What to work on
Work out how many lines of the listing below mention the word "listIndex", and give only that figure.

═════ Records for this exercise

(* ===== verification/AgentExec.v ===== *)
(** * AgentExec: the deploy executor of kezio-agent

    [src/internal/agent/deploy]: [deploy.go], [stoppolicy.go], [sfdisk.go],
    [progress.go], [hooks.go] and [finalize.go].  The commands the executor runs,
    the local ezio daemon, the progress reports and the files it touches are the
    calls of a signature of its own, [act].

    Parameters: the decoding of [sfdisk --json] ([Unmarshal]) and the machine's
    architecture ([runtime.GOARCH]).  Log lines are left out, and so are the
    contexts: a command that is cut short answers an error, and a cancelled
    deploy is an answer of the ticker's [select].  Of [strconv]'s errors the text
    of the syntax error stands for both. *)

From S2P Require Import Prelude Text Api AgentApi Effects DiskMatch PlanBuild.
Local Open Scope string_scope.
Local Open Scope list_scope.
Local Open Scope Z_scope.

(** ** The calls *)

(** [seeder.Torrent]. *)
Record Torrent := mkTorrent {
  t_IsFinished : bool; t_IsPaused : bool; t_TotalDone : Z; t_Total : Z; t_TotalPayloadUpload : Z;
  t_FinishedTime : Z; t_LastUpload : Z }.

Record EzioLaunchConfig := mkLaunch { lc_CacheSizeMB : option Z; lc_AioThreads : option Z; lc_Port : option Z }.

Inductive act :=
| ARun (stdin : option string) (name : string) (args : list string)
| ARunEnv (env : list string) (name : string) (args : list string)
| ALaunch (cfg : EzioLaunchConfig)
| AStop
| AFetchTorrent (url : string)
| AAddTorrent (torrent savePath : string) (seedMode : bool) (maxUploads maxConnections : Z)
| AGetTorrentStatus (hashes : list string)
| APauseTorrent (hash : string)
| AShutdown
| AReport (req : ProgressRequest)
| ANow
| ATick
| AConsole (msg : string)
| ACreateTemp (pattern : string)
| AWriteFile (path content : string)
| AChmod (path : string)
| AMkdirTemp (pattern : string)
| ARemove (path : string)
| AStat (path : string)
| AReadDir (path : string)
| AMkdirAll (path : string)
| AOpen (src : string)
| ACreate (dst : string)
| ACopy (src dst : string)
| AClose (path : string)
| ADiverge.

(** [ALaunch] answers whether the handle has a [Stop]; [AGetTorrentStatus] lists
    the map in the order it is ranged over; [ATick] answers [ctx.Err()] when the
    deploy was cancelled; [AWriteFile] answers the errors of the write and of the
    close; [AStat] answers whether the file exists, or another error; [AReadDir]
    lists the entries and which are directories.  A loop that outlives its bound
    is [ADiverge], without an answer. *)
Definition ans (a : act) : Type :=
  match a with
  | ARun _ _ _ | ARunEnv _ _ _ | AFetchTorrent _ | ACreateTemp _ | AMkdirTemp _ => (string + GoErr)%type
  | ALaunch _ => (bool + GoErr)%type
  | AGetTorrentStatus _ => (list (string * Torrent) + GoErr)%type
  | ANow => Z
  | AWriteFile _ _ => (option GoErr * option GoErr)%type
  | AStat _ => (bool + GoErr)%type
  | AReadDir _ => (list (string * bool) + GoErr)%type
  | ADiverge => Empty_set
  | _ => option GoErr
  end.

Abbreviation agent := (prog ans).
Definition do (a : act) : agent (ans a) := call (R := ans) a.
Definition Run (name : string) (args : list string) : agent (string + GoErr) := do (ARun None name args).

(** Runs [f] over a list until the first error. *)
Fixpoint each {A} (f : A -> agent (option GoErr)) (l : list A) : agent (option GoErr) :=
  match l with
  | [] => Ret None
  | x :: l => err <- f x ;; match err with Some e => Ret (Some e) | None => each f l end
  end.

(** ** Partition tables *)

Definition DevicePartitionPath (disk : string) (number : Z) : string :=
  match last_char disk with
  | None => ""
  | Some c => sprintf "%s%s%d" [disk; if is_digit c then "p" else ""; show_dec number]
  end.

Record sfdiskJSONPartition := mkSfPartition {
  sp_Node : string; sp_Start : Z; sp_Size : Z; sp_Type : string; sp_UUID : string; sp_Name : string; sp_Bootable : bool }.
Record sfdiskJSONTable := mkSfTable {
  st_Label : string; st_ID : string; st_SectorSize : Z; st_Partitions : list sfdiskJSONPartition }.

Fixpoint trailing_digits (l : list ascii) (acc : list ascii) : list ascii :=
  match l with
  | c :: l => if is_digit c then trailing_digits l (c :: acc) else acc
  | [] => acc
  end.

(** The digits are read from the end; the number is accumulated in [int32]. *)
Definition sfdiskPartitionNumber (node : string) (listIndex : Z) : Z :=
  match trailing_digits (rev (list_ascii_of_string node)) [] with
  | [] => int32 (listIndex + 1)
  | ds => fold_left (fun n c => int32 (int32 (n * 10) + (Z.of_nat (nat_of_ascii c) - 48))) ds 0
  end.

Definition opt_field (name value : string) : list string := if value =s "" then [] else [sprintf name [value]].

Definition partition_fields (p : sfdiskJSONPartition) : list string :=
  [sprintf "start=%d" [show_dec (sp_Start p)]; sprintf "size=%d" [show_dec (sp_Size p)]]
  ++ opt_field "type=%s" (sp_Type p) ++ opt_field "uuid=%s" (sp_UUID p) ++ opt_field "name=%q" (sp_Name p)
  ++ (if sp_Bootable p then ["bootable"] else []).

Fixpoint partition_lines (i : Z) (targetDisk : string) (ps : list sfdiskJSONPartition) : list string :=
  match ps with
  | [] => []
  | p :: ps =>
    sprintf "%s : %s" [DevicePartitionPath targetDisk (sfdiskPartitionNumber (sp_Node p) i);
                       String.concat ", " (partition_fields p)]
    :: partition_lines (i + 1) targetDisk ps
  end.

Definition header_lines (t : sfdiskJSONTable) : list string :=
  [sprintf "label: %s" [st_Label t]] ++ opt_field "label-id: %s" (st_ID t) ++ ["unit: sectors"]
  ++ (if st_SectorSize t =? 0 then [] else [sprintf "sector-size: %d" [show_dec (st_SectorSize t)]]) ++ [""].

(** *** The stop policy *)

Definition minFinishedSeconds : Z := 60.
Definition minIdleUploadSeconds : Z := 60.
Definition uploadRatioLimit : Z := 3.

Definition shouldPauseTorrent (t : Torrent) : bool :=
  if t_IsPaused t || negb (t_IsFinished t) then false else
  if int64 (uploadRatioLimit * t_TotalDone t) <? t_TotalPayloadUpload t then true else
  (minFinishedSeconds <? t_FinishedTime t)
  && ((minIdleUploadSeconds <? t_LastUpload t) || (t_LastUpload t =? -1)).

Definition allStopped (torrents : list (string * Torrent)) : bool :=
  match torrents with
  | [] => false
  | _ => forallb (fun x => t_IsFinished x.2 && t_IsPaused x.2) torrents
  end.

Definition aggregatePercent (total done_ : Z) : Z :=
  if total <=? 0 then 0 else
  let percent := Z.quot (int64 (done_ * 100)) total in
  if percent <? 0 then 0 else if 100 <? percent then 100 else percent.

(** *** Disk plans *)

Record diskPlan := mkDiskPlan { dp_label : string; dp_disk : string; dp_sfdiskScript : string; dp_slots : list DeploySlot }.

Fixpoint data_plans (i : Z) (l : list DeployDataImagePlan) : list diskPlan :=
  match l with
  | [] => []
  | di :: l =>
    mkDiskPlan (sprintf "dataImages[%d] %s" [show_dec i; nr_Name (dip_ImageRef di)]) (dip_TargetDisk di)
      (dip_SfdiskScript di) (dip_Slots di) :: data_plans (i + 1) l
  end.

Definition diskPlans (plan : DeployPlan) : list diskPlan :=
  (if plan_TargetDisk plan <>s ""
   then [mkDiskPlan "OS image" (plan_TargetDisk plan) (plan_SfdiskScript plan) (plan_Slots plan)] else [])
  ++ data_plans 0 (plan_DataImages plan).

Definition all_slots (plans : list diskPlan) : list DeploySlot := List.concat (map dp_slots plans).

Definition hasTorrentSlot (plans : list diskPlan) : bool :=
  existsb (fun s => match slot_Torrent s with Some _ => true | None => false end) (all_slots plans).

Definition torrentHashes (plans : list diskPlan) : list string :=
  omap (fun s => tor_InfoHash <$> slot_Torrent s) (all_slots plans).

Definition torrentSlotNumbers (plans : list diskPlan) : gmap string Z :=
  fold_left (fun m s => match slot_Torrent s with Some t => <[tor_InfoHash t := slot_Number s]> m | None => m end)
    (all_slots plans) ∅.

Definition ezioLaunchConfigFromPlan (plan : DeployPlan) : EzioLaunchConfig :=
  mkLaunch (plan_CacheSizeMB plan) (plan_AioThreads plan) (plan_Port plan).

(** *** Boot entries *)

Definition efiRemovableLoaderPathForArch (goarch : string) : string + GoErr :=
  if goarch =s "amd64" then inl "\EFI\BOOT\BOOTX64.EFI"
  else if goarch =s "arm64" then inl "\EFI\BOOT\BOOTAA64.EFI"
  else inr (errorf "unsupported architecture %q for UEFI boot entries; kezio supports x86_64 and aarch64 only" [goarch]).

══════════

Output
2